The minister said the government did consider the public while raising prices. “Working and middle-class people in Myanmar use less than 100 units of electricity, according to our study. They will be charged at the usual rate of K35. According to our survey, 70 percent of the population uses under 100 units.
“All the small and medium enterprises are using under 5,000 units, they are charged only K100 per unit. Only the large businesses using over 5,000 units will be charged at K150.”
However, Myanmar Business Today spoke to more than 20 people from different parts of Yangon and none of them said they use less than 100 units of electricity. “Even if you do nothing you’ll consume more than 100 units,” Ko Zaw Win from North Dagon township quipped, while adding that none of his neighbours or friends use less than 100 units of electricity.
U Maung Htwe, a taxi driver from South Okallapa township, said the price hike is going to add to his day to day worries. “I think all the low-income families will suffer.
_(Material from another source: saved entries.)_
(* ===== verification/ShellWords.v ===== *)
(** * The words of a restricted shell command (tools/bash-allowed-prefixes.ts)

    A role agent may run only commands that start with one of a few prefixes.  The check
    splits the command into words itself, [parseShellWords], and refuses everything a
    shell would expand, redirect or run as a second command.  [literal_line] is the
    grammar of what is left: words of literal characters and quoted strings.  The shell
    that runs the command is not part of the repository: it is the class [Shell], with the
    one thing its standard (POSIX, XCU 2.2, 2.3, 2.6 and 2.9) says of lines made only of
    literal words, [sh_line], whose special characters are those the standard lists.  The
    shell differs from the scanner in two points: only spaces and tabs separate words, and a
    word that starts with [#] opens a comment.  The theorems say that the scanner accepts
    exactly its grammar, when the shell runs the same words, and that [shellQuote] makes any
    words safe. *)

From S2P Require Import Prelude JsText.

Local Open Scope N_scope.

(** ** Characters *)

Definition SQUOTE : N := 39.
Definition DQUOTE : N := 34.
Definition BACKTICK : N := 96.
Definition DOLLAR : N := 36.
Definition BSLASH : N := 92.
Definition TILDE : N := 126.
Definition EQUALS : N := 61.
Definition COLON : N := 58.
Definition PLUS : N := 43.
Definition HASH : N := 35.
Definition LPAREN : N := 40.

Definition mem (c : N) (l : list N) : bool := existsb (N.eqb c) l.
Arguments mem : simpl never.

Definition SHELL_CONTROL_CHARS : list N := js ";|&<>()".
Definition UNSAFE_UNQUOTED_EXPANSION_CHARS : list N := js "$*?[]{}".
Lemma json_frac_length s d r : json_frac s = Some (d, r) -> (length r <= length s)%nat.
Proof.
  unfold json_frac. destruct s as [|c s]; [by intros [= <- <-]|].
  destruct (c =? 46); [|by intros [= <- <-]].
  destruct (digits1 s) as [[d' r']|] eqn:E; [|done]. intros [= <- <-].
  apply digits1_length in E. simpl. lia.
Qed.

Lemma json_exp_length s d r : json_exp s = Some (d, r) -> (length r <= length s)%nat.
Proof.
  unfold json_exp. destruct s as [|c s]; [by intros [= <- <-]|].
  destruct (_ || _); [|by intros [= <- <-]].
  set (m := match s with [] => _ | _ => _ end).
  assert (Hm : (length m.2 <= length s)%nat).
  { subst m. destruct s as [|x s]; [done|]. destruct (_ || _); simpl; lia. }
  destruct m as [sign s']. simpl in Hm.
  destruct (digits1 s') as [[d' r']|] eqn:E; [|done]. intros [= <- <-].
  apply digits1_length in E. simpl. lia.
Qed.

Lemma json_number_length s d r : json_number s = Some (d, r) -> (length r < length s)%nat.
Proof.
  unfold json_number. set (m := match s with [] => _ | _ => _ end).
  assert (Hm : (length m.2 <= length s)%nat).
  { subst m. destruct s as [|x s]; [done|]. destruct (_ =? _); simpl; lia. }
  destruct m as [sign s0]. simpl in Hm.
  destruct (json_int s0) as [[i s1]|] eqn:E1; [|done]. apply json_int_length in E1.
  destruct (json_frac s1) as [[f s2]|] eqn:E2; [|done]. apply json_frac_length in E2.
  destruct (json_exp s2) as [[e s3]|] eqn:E3; [|done]. apply json_exp_length in E3.
  intros [= _ <-]. lia.
Qed.

Lemma expect_length c s r : expect c s = Ok r -> (length r < length s)%nat.
Proof.
  unfold expect. pose proof (skip_ws_length s). destruct (skip_ws s) as [|d r'] eqn:E; [done|].
  destruct (d =? c); [|done]. intros [= <-]. simpl in *. lia.
Qed.

(** Fuel twice the length is enough, and a successful reader has consumed something. *)
Definition steps_within {A} (bound : nat) (s : jsstring) (fuel : nat) (r : result json_fail (A * jsstring)) : Prop :=
  match r with
  | Ok (_, t) => (length t < length s)%nat
  | Err e => (2 * length s + bound <= fuel)%nat -> e <> OutOfFuel
  end.

Lemma within_syntax {A} b s f : @steps_within A b s f (Err SyntaxError).
Proof. by intros _. Qed.
#[local] Hint Resolve within_syntax : core.

(** A step that reads the inner part and wraps its value. *)
Lemma within_bind {A B} b b' (s s' : jsstring) f f' (r : result json_fail (A * jsstring)) (k : A -> B) :
  steps_within b' s' f' r -> (length s' <= length s)%nat ->
  (2 * length s + b <= f -> 2 * length s' + b' <= f')%nat ->
  steps_within b s f (let! (x, t) := r in Ok (k x, t)).
Proof.
  destruct r as [[x t]|e]; simpl; [lia|]. intros He Hl Hf Hb. auto.
Qed.

Lemma within_option {A B} b (s s' : jsstring) f (o : option (A * jsstring)) (k : A -> B) :
  (forall x t, o = Some (x, t) -> (length t < length s')%nat) -> (length s' <= length s)%nat ->
  steps_within b s f (let! (x, t) := or_syntax o in Ok (k x, t)).
Proof.
  intros Ho Hl. destruct o as [[x t]|]; simpl; [|done]. specialize (Ho x t eq_refl). lia.
Qed.

Lemma starts_with_length (p s : jsstring) : starts_with p s = true -> (length p <= length s)%nat.
Proof.
  unfold starts_with. intros H. simpl_bool. rewrite <- H. rewrite length_take. lia.
Qed.

Lemma within_literal b (s s' : jsstring) f (p : jsstring) (v : jtext) :
  starts_with p s' = true -> (0 < length p)%nat -> (length s' <= length s)%nat ->
  steps_within b s f (Ok (v, drop (length p) s')).
Proof. intros H%starts_with_length. simpl. rewrite length_drop. lia. Qed.
(** The parts of the classification that the checks look at. *)
Lemma classify_inputs argv i :
  index_of (js "--input") argv = Some i ->
  classifyInput i (argv !! S i) ∈ ac_inputs (classifyStateArgv argv).
Proof.
  intros Hi. unfold classifyStateArgv.
  destruct (parseAction (parseRuntimePositionals argv)) as [[action sk] ix].
  destruct (input_occurrence (stateFlagArities action sk) 0 argv i (input_arity _ _) Hi) as [mal Hin].
  destruct (scan_flags (stateFlagArities action sk) 0 argv) as [flags unknown]. simpl in Hin |- *.
  apply list_elem_of_fmap. eexists. split; [|apply list_elem_of_In, filter_In; split].
  2: by apply list_elem_of_In. 1: done. by vm_compute.
Qed.

Lemma runtime_candidates argv :
  exists mode pos, cd_value <$> ac_runtimeSelectorCandidates (classifyStateArgv argv) =
    mode :: pos :: from_option (fun i => cd_value <$> ic_selectors (classifyInput i (argv !! S i))) []
      (index_of (js "--input") argv).
Proof.
  unfold classifyStateArgv. destruct (parseAction _) as [[action sk] ix].
  destruct (scan_flags _ 0 argv) as [flags unknown]. simpl. eexists _, _. do 2 f_equal.
  by destruct (index_of (js "--input") argv).
Qed.

Lemma omap_fmap_id {A B} (f : A -> option B) (l : list A) : omap f l = omap id (f <$> l).
Proof. induction l as [|x l IH]; [done|]. cbn. by rewrite <- IH. Qed.

(** Without payloads from files or bad payloads, the runtime takes the first selector. *)
Lemma resolve_first readFile argv :
  Forall (fun i => ic_kind i <> InFile /\ ic_kind i <> InInvalid) (ac_inputs (classifyStateArgv argv)) ->
  resolve_mode readFile argv =
    match head (omap cd_value (ac_runtimeSelectorCandidates (classifyStateArgv argv))) with
    | None => Ok None
    | Some mode => if includes skill_names mode then Ok (Some mode) else Err (UnknownMode mode)
    end.
Proof.
  intros Hok. destruct (runtime_candidates argv) as (mode & pos & Hc).
  rewrite (omap_fmap_id cd_value). unfold resolve_mode.
  assert (Hn : forall n, (ac_runtimeSelectorCandidates (classifyStateArgv argv) !! n ≫= cd_value)
    = ((cd_value <$> ac_runtimeSelectorCandidates (classifyStateArgv argv)) !! n ≫= id)).
  { intros n. rewrite list_lookup_fmap. by destruct (_ !! n). }
  rewrite !Hn, Hc. clear Hn. unfold firstStateFlagValue.
  destruct (index_of (js "--input") argv) as [i|] eqn:Ei; simpl.
  - rewrite Forall_forall in Hok. destruct (Hok _ (classify_inputs argv i Ei)) as [Hf Hi].
    destruct (payload_selectors readFile i (argv !! S i) Hf Hi) as (payload & -> & ->).
    destruct mode, pos, payload as [record|]; simpl; try done.
    destruct (normalizedSelector (string_field (js "mode") record)),
      (normalizedSelector (string_field (js "skill") record)); done.
  - by destruct mode, pos.
Qed.

(** The next early return is not taken. *)
Ltac guard_false E :=
  match goal with |- (if ?b then _ else _) = _ -> _ => destruct b eqn:E; [done|] end.

Lemma state_action_sound readFile words action target :
  classifyStateAction words = Ok (ParsedState action target) ->
  dispatch (drop 2 words) = Ok action /\ resolve_mode readFile (drop 2 words) = Ok (Some target) /\
  target ∈ skill_names.
Proof.
  unfold classifyStateAction. set (c := classifyStateArgv (drop 2 words)). cbv zeta.
  guard_false E1. guard_false E2. guard_false E3. guard_false E4. guard_false E5.
  destruct (head (omap cd_value (ac_runtimeSelectorCandidates c))) as [target'|] eqn:E6; [|done].
  destruct (includes skill_names target') eqn:E7; [|done]. intros [= <- <-].
  apply orb_false_elim in E1 as [E1 _]. apply orb_false_elim in E1 as [E1 _]. simpl_bool.
  split; [|split].
  - unfold dispatch. fold c. by rewrite E1.
  - rewrite resolve_first; fold c; [by rewrite E6, E7|]. apply Forall_forall. intros i Hi%list_elem_of_In. split; intros Hk.
    + assert (true = false); [|done]. rewrite <- E3. symmetry. apply existsb_exists. exists i.
      split; [done|]. by apply bool_decide_eq_true_2.
    + assert (true = false); [|done]. rewrite <- E4. symmetry. apply existsb_exists. exists i.
      split; [done|]. by apply bool_decide_eq_true_2.
  - unfold includes in E7. by simpl_bool.
Qed.

(** ** What an allowed command is *)

(** What the check says of the words. *)
Definition words_allowed (profile : option BashRestrictionProfile) (words : list jsstring) : Prop :=
  match profile with
  | Some ReadOnlyProfile =>
      exists command args, words = command :: args /\ command ∈ READ_ONLY_COMMANDS /\
        Forall (fun o => option_refused command o = Ok ()) (optionWords words)
  | _ =>
      forall args,
        (words = js "gjc" :: js "ralplan" :: args -> js "--write" ∈ words) /\
        (words = js "gjc" :: js "state" :: args -> exists action target,
           action ∈ [ARead; AWrite; AContract] /\ target ∈ skill_names /\
           dispatch args = Ok action /\ forall readFile, resolve_mode readFile args = Ok (Some target))
  end.

Lemma options_refused_ok command options :
  options_refused command options = Ok () -> Forall (fun o => option_refused command o = Ok ()) options.
Proof.
  induction options as [|o options IH]; simpl; [constructor|].
  destruct (option_refused command o) as [[]|] eqn:E; [|done]. intros. by constructor; [|apply IH].
Qed.

Lemma read_only_ok words : validateReadOnlyCommand words = Ok () -> words_allowed (Some ReadOnlyProfile) words.
Proof.
  destruct words as [|command args]; [done|]. unfold validateReadOnlyCommand.
  destruct (includes READ_ONLY_COMMANDS command) eqn:E; [|done]. unfold includes in E. simpl_bool.
  intros H%options_refused_ok. exists command, args. done.
Qed.

Lemma validate_ralplan args :
  validateMatchedGjcCommand (js "gjc" :: js "ralplan" :: args) =
    if includes (js "gjc" :: js "ralplan" :: args) (js "--write") then Ok () else Err RalplanWithoutWrite.
Proof. reflexivity. Qed.

Lemma validate_state args :
  validateMatchedGjcCommand (js "gjc" :: js "state" :: args) =
    let! parsed := classifyStateAction (js "gjc" :: js "state" :: args) in
    if ALLOWED_STATE_ACTIONS (pa_action parsed) then Ok () else Err (StateActionRefused (pa_action parsed)).
Proof. reflexivity. Qed.

Lemma gjc_ok profile words :
  profile <> Some ReadOnlyProfile -> validateMatchedGjcCommand words = Ok () -> words_allowed profile words.
Proof.
  intros Hp H.
  assert (Hw : words_allowed None words).
  { intros args. split; intros ->.
    - rewrite validate_ralplan in H. destruct (includes _ _) eqn:E; [|done]. unfold includes in E. by simpl_bool.
    - rewrite validate_state in H. destruct (classifyStateAction _) as [[action target]|] eqn:E; [|done].
      exists action, target. destruct (state_action_sound (fun _ => None) _ _ _ E) as (Hd & _ & Ht).
      split; [|split; [done|]; split; [done|]; intros readFile; exact (proj1 (proj2 (state_action_sound readFile _ _ _ E)))].
      cbn [pa_action] in H. destruct action; try done; set_solver. }
  destruct profile as [[]|]; [exact Hw|done|exact Hw].
Qed.

Lemma starts_with_words words prefix :
  wordsStartWith words prefix = true -> prefix <> [] /\ exists args, words = prefix ++ args.
Proof.
  unfold wordsStartWith. intros [H1 H2]%andb_prop. simpl_bool. split; [done|].
  exists (drop (length prefix) words). rewrite <- H2 at 1. by rewrite take_drop.
Qed.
How will they pay extra for electricity when prices of everything are also rising?”
Ko Tin Naing from Tamwe township, who uses on an average 250 units of electricity a month due to running a personal computer and other appliances, said the move will hurt the poor. “It’s not a good situation. I think the government didn’t make a good decision.”
According to 2012 statistics, electricity consumption in Myanmar was 1,555 megawatts (MW), of which Yangon consumed about 667MW. Among the total consumption of electricity in Yangon region, public consumption made up 295MW, industrial and business enterprises 123MW and hospitals, government departments and high schools consumed 109MW.
The minister added that the prices will be reviewed every year, and if the production cost goes down, prices will follow suit. There will be more price hikes in case the production costs rise, he added. However, he said he doesn’t see the price rising in the near future, and hoped that the government will be able to reduce the prices when Myanmar has more gas turbines and hydropower within a year.